# Work to complete
Print exactly the lines below between the line holding "past the last" and the line holding "Definition sg_set_page (page", inclusive, and nothing more.

___ Record set ___

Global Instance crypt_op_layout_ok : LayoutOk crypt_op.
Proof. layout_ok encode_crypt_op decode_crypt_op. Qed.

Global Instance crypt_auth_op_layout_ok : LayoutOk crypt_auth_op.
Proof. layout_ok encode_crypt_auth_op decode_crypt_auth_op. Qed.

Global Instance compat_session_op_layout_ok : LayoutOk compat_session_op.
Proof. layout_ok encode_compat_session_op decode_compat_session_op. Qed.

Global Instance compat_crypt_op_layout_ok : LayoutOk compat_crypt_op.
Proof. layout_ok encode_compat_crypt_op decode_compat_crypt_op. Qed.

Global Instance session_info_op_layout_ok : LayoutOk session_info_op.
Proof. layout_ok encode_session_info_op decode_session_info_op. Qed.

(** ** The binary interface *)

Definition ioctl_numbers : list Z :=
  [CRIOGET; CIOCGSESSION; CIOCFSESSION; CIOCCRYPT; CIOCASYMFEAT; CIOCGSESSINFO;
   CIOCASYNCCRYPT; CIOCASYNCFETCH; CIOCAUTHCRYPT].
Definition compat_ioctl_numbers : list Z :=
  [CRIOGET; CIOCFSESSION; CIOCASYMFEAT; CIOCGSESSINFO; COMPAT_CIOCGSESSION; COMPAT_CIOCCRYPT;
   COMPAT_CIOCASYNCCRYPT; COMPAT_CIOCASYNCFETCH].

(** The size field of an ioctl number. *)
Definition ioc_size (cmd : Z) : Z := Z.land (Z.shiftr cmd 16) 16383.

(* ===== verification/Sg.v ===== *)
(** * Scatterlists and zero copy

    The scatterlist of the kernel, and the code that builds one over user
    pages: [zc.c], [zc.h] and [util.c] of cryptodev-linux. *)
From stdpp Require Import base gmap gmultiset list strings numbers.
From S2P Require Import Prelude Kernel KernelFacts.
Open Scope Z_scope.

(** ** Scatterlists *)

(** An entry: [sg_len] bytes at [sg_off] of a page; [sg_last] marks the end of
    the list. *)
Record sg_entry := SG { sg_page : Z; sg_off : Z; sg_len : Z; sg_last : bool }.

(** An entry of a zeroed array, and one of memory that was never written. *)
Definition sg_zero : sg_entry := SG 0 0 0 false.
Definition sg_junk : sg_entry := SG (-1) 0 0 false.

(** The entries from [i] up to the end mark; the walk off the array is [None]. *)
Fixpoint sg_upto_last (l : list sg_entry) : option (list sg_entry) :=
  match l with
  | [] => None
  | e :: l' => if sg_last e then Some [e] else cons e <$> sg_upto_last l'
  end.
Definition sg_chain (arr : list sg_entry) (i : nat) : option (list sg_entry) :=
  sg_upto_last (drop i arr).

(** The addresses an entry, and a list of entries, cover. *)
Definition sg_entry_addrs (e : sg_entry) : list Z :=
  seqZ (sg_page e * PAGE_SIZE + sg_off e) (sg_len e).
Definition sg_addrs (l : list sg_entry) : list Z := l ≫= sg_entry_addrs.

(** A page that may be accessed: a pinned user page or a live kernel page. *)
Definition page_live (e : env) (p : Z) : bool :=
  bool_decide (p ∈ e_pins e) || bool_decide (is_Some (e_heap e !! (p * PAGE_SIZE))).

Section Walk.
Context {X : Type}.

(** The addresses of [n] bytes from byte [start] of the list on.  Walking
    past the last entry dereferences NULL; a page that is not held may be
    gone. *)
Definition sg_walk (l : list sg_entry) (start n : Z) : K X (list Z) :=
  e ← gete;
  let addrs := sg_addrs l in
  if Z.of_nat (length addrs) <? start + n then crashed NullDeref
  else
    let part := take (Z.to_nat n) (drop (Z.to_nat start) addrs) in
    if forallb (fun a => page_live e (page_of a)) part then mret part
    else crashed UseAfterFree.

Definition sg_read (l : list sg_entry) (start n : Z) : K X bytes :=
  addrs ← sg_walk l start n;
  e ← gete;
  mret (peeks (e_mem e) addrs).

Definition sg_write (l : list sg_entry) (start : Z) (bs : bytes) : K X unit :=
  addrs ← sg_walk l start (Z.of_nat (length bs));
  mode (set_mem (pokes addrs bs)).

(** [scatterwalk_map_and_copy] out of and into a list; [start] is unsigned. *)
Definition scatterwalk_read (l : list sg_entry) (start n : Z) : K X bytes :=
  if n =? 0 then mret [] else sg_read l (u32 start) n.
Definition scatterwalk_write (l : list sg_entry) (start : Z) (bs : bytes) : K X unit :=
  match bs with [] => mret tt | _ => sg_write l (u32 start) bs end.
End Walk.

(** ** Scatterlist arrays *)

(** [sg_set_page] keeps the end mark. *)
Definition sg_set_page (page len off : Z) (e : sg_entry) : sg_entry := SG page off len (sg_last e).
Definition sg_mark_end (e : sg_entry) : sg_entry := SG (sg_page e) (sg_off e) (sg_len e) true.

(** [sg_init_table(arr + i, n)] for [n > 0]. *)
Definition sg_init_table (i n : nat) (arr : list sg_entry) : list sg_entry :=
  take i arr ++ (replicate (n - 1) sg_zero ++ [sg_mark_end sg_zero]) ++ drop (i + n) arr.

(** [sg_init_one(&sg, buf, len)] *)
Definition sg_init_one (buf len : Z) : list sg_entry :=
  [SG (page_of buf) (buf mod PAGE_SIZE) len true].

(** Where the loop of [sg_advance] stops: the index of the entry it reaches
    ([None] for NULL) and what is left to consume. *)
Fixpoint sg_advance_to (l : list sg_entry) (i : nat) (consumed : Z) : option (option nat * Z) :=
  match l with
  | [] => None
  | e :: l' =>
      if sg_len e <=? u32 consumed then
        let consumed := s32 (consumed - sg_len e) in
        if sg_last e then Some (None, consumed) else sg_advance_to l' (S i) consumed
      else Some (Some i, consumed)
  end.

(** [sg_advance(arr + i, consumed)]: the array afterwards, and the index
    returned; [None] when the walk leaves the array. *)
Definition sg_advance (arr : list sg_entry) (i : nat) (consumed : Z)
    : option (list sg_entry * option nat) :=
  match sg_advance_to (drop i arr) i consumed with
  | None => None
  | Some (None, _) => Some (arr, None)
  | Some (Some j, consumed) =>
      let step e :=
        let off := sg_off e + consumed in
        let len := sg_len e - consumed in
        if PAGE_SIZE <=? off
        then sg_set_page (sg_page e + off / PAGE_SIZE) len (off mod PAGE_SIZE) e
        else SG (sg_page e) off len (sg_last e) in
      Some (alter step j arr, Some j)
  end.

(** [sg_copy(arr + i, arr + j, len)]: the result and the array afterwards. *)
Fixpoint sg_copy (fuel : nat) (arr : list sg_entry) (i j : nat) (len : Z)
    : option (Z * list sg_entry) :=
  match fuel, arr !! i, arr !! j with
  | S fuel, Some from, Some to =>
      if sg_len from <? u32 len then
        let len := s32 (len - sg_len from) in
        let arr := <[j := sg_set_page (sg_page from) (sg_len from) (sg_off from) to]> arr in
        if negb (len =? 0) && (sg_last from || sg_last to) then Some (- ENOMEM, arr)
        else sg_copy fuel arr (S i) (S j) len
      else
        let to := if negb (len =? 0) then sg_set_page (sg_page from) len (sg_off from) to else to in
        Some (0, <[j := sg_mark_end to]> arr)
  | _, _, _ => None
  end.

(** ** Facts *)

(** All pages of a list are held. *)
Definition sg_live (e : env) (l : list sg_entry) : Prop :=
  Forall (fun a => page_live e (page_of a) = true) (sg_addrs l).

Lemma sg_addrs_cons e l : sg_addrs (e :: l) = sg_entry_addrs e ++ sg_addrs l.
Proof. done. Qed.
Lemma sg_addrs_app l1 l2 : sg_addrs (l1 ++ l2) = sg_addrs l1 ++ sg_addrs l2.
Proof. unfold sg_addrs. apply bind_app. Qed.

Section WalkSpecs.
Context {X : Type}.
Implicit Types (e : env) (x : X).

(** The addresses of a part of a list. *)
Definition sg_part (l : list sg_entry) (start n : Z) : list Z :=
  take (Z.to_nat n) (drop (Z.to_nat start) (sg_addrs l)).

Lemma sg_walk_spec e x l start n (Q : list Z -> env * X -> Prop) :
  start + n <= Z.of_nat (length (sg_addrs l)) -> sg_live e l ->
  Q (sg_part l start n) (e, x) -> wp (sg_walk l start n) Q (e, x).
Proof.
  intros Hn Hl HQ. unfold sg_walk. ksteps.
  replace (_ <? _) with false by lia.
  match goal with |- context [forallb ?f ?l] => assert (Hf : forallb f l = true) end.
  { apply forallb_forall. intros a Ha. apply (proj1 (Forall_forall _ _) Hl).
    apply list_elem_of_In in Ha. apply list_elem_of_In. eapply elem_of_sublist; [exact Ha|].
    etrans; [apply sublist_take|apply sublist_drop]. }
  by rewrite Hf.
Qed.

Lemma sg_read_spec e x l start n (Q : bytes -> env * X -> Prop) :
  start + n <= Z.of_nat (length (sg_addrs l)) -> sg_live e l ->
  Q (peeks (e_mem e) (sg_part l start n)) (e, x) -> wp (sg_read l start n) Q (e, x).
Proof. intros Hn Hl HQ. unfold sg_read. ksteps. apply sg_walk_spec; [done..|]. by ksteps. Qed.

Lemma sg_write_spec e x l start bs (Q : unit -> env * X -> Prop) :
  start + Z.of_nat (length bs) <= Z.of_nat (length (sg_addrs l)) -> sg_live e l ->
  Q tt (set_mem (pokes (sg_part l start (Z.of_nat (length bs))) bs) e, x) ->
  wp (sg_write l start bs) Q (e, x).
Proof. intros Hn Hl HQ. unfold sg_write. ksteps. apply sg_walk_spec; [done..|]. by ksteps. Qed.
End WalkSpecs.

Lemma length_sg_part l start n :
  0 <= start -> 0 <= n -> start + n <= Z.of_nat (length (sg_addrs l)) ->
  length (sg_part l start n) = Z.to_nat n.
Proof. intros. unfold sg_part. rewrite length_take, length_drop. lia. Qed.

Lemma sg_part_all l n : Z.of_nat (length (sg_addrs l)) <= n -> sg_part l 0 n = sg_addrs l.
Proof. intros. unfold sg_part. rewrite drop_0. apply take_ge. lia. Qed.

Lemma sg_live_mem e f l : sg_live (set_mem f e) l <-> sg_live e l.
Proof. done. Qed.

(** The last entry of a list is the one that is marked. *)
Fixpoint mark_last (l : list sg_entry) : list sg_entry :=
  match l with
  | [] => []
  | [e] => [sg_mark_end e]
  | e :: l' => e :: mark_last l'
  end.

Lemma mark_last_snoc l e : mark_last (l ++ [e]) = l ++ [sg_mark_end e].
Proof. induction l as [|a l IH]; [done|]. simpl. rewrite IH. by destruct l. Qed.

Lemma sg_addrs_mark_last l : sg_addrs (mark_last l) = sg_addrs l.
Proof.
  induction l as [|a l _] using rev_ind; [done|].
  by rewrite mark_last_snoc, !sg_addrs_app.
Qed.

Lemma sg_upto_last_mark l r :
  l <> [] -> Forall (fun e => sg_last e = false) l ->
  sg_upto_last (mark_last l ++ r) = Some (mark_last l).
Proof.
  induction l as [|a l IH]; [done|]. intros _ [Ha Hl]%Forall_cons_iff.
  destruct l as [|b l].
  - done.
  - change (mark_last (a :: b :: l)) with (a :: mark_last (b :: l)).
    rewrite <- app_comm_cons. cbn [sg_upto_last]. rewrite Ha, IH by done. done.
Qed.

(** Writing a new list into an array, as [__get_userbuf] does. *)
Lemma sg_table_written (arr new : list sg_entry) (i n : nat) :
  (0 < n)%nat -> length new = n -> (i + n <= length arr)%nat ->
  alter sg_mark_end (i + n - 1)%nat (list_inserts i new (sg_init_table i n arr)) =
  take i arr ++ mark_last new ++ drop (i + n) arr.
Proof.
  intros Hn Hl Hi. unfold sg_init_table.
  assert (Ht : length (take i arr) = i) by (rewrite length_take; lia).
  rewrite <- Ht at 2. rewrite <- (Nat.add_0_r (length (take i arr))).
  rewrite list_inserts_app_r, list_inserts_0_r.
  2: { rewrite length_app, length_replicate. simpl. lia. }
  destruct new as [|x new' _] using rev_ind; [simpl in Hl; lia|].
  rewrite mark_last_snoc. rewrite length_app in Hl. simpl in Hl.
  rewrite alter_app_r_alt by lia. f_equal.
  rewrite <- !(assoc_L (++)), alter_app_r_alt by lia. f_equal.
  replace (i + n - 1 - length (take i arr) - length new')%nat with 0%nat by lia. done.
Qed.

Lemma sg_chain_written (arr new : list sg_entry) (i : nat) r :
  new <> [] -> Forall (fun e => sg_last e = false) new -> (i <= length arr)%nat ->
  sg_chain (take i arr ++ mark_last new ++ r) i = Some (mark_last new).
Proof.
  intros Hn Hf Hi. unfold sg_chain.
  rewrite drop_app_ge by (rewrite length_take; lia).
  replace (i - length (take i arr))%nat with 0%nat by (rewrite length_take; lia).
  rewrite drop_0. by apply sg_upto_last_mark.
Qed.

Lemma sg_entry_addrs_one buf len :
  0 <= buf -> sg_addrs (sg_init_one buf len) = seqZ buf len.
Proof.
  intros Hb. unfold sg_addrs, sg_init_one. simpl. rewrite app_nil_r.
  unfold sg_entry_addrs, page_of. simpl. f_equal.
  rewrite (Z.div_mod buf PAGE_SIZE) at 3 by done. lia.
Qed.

___

# Task response
    past the last entry dereferences NULL; a page that is not held may be
    gone. *)
Definition sg_walk (l : list sg_entry) (start n : Z) : K X (list Z) :=
  e ← gete;
  let addrs := sg_addrs l in
  if Z.of_nat (length addrs) <? start + n then crashed NullDeref
  else
    let part := take (Z.to_nat n) (drop (Z.to_nat start) addrs) in
    if forallb (fun a => page_live e (page_of a)) part then mret part
    else crashed UseAfterFree.

Definition sg_read (l : list sg_entry) (start n : Z) : K X bytes :=
  addrs ← sg_walk l start n;
  e ← gete;
  mret (peeks (e_mem e) addrs).

Definition sg_write (l : list sg_entry) (start : Z) (bs : bytes) : K X unit :=
  addrs ← sg_walk l start (Z.of_nat (length bs));
  mode (set_mem (pokes addrs bs)).

(** [scatterwalk_map_and_copy] out of and into a list; [start] is unsigned. *)
Definition scatterwalk_read (l : list sg_entry) (start n : Z) : K X bytes :=
  if n =? 0 then mret [] else sg_read l (u32 start) n.
Definition scatterwalk_write (l : list sg_entry) (start : Z) (bs : bytes) : K X unit :=
  match bs with [] => mret tt | _ => sg_write l (u32 start) bs end.
End Walk.

(** ** Scatterlist arrays *)

(** [sg_set_page] keeps the end mark. *)
Definition sg_set_page (page len off : Z) (e : sg_entry) : sg_entry := SG page off len (sg_last e).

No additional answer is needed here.